(Saved data entries)
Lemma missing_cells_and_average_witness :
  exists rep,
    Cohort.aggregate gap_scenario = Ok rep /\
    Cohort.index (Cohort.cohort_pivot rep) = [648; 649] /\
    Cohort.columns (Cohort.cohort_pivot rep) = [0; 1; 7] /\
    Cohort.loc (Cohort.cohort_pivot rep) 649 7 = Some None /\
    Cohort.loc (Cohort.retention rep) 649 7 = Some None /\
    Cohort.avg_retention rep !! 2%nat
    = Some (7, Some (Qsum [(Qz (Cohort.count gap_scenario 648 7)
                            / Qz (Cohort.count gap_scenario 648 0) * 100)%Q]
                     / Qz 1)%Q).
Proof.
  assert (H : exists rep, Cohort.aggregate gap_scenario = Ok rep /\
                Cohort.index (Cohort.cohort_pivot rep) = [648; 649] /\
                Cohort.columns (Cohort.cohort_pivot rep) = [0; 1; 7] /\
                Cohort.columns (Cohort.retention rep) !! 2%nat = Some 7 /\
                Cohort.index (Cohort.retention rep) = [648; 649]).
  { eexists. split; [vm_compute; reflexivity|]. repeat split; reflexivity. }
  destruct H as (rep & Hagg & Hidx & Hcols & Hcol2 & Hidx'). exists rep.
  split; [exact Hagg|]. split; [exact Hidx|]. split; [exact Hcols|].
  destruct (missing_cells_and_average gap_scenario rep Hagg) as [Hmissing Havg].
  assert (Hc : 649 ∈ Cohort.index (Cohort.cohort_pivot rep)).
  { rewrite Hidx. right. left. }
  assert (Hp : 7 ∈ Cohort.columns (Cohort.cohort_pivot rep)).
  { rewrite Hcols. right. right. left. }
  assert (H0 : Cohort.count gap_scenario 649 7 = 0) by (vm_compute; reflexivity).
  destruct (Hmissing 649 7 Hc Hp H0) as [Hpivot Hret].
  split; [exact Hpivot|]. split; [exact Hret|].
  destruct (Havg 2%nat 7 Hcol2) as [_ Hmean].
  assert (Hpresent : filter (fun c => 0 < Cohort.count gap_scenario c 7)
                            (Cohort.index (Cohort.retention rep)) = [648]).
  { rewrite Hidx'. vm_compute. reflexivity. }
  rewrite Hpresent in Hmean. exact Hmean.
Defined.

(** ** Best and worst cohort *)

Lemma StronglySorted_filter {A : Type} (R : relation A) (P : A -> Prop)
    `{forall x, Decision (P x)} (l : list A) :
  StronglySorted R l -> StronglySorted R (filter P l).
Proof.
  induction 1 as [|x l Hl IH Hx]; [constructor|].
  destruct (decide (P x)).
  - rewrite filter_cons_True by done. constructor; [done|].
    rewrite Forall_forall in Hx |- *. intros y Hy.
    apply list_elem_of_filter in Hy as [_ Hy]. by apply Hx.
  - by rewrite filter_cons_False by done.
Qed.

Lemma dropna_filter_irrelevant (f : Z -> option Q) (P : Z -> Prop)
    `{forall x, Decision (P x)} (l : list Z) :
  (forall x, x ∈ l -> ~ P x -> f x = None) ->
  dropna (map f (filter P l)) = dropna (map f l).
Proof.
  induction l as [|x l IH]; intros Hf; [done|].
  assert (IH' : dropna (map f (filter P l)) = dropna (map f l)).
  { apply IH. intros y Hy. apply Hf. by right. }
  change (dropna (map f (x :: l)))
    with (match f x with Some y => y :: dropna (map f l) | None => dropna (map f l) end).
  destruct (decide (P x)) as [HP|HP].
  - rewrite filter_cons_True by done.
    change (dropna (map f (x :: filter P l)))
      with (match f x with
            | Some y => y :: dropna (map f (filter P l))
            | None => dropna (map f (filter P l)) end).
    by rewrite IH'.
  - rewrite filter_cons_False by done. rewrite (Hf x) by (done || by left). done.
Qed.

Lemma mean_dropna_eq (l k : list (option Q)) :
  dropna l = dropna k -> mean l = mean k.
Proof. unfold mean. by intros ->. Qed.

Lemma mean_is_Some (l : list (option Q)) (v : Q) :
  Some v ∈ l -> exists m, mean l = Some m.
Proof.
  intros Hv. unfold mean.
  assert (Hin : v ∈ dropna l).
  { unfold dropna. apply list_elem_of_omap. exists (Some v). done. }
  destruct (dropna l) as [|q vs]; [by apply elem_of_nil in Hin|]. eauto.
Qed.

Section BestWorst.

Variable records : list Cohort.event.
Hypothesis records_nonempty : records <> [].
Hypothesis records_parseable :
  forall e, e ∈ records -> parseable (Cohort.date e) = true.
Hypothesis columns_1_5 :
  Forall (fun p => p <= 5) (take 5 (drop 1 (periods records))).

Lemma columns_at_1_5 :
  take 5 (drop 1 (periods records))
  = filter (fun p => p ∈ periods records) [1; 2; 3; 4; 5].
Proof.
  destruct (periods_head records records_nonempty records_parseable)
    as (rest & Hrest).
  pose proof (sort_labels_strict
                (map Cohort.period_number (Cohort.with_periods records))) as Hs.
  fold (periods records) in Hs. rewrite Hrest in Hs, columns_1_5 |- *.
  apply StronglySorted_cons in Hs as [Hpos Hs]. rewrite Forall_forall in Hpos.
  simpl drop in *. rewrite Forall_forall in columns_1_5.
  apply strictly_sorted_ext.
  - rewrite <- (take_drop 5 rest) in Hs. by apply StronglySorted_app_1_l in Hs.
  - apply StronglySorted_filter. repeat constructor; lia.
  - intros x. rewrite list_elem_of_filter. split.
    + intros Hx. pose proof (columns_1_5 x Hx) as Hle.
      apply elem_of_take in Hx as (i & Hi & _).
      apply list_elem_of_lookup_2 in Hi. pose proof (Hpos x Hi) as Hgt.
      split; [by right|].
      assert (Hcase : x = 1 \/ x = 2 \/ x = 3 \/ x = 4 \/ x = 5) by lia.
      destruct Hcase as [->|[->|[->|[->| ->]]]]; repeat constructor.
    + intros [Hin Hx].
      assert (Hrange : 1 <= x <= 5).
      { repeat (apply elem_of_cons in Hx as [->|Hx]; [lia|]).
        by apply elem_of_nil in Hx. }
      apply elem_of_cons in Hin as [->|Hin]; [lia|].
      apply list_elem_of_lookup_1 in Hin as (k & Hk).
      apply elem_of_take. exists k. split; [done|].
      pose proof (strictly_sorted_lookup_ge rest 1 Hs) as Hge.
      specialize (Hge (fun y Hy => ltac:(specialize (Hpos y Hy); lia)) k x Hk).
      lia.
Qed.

▶ _What the task asks_: Above are the entries. Quote exactly the lines from the one bearing "induction l as" through the one bearing "destruct (decide (P x)) as [HP|HP].".

▶ _Solution to this exercise_:
  induction l as [|x l IH]; intros Hf; [done|].
  assert (IH' : dropna (map f (filter P l)) = dropna (map f l)).
  { apply IH. intros y Hy. apply Hf. by right. }
  change (dropna (map f (x :: l)))
    with (match f x with Some y => y :: dropna (map f l) | None => dropna (map f l) end).
  destruct (decide (P x)) as [HP|HP].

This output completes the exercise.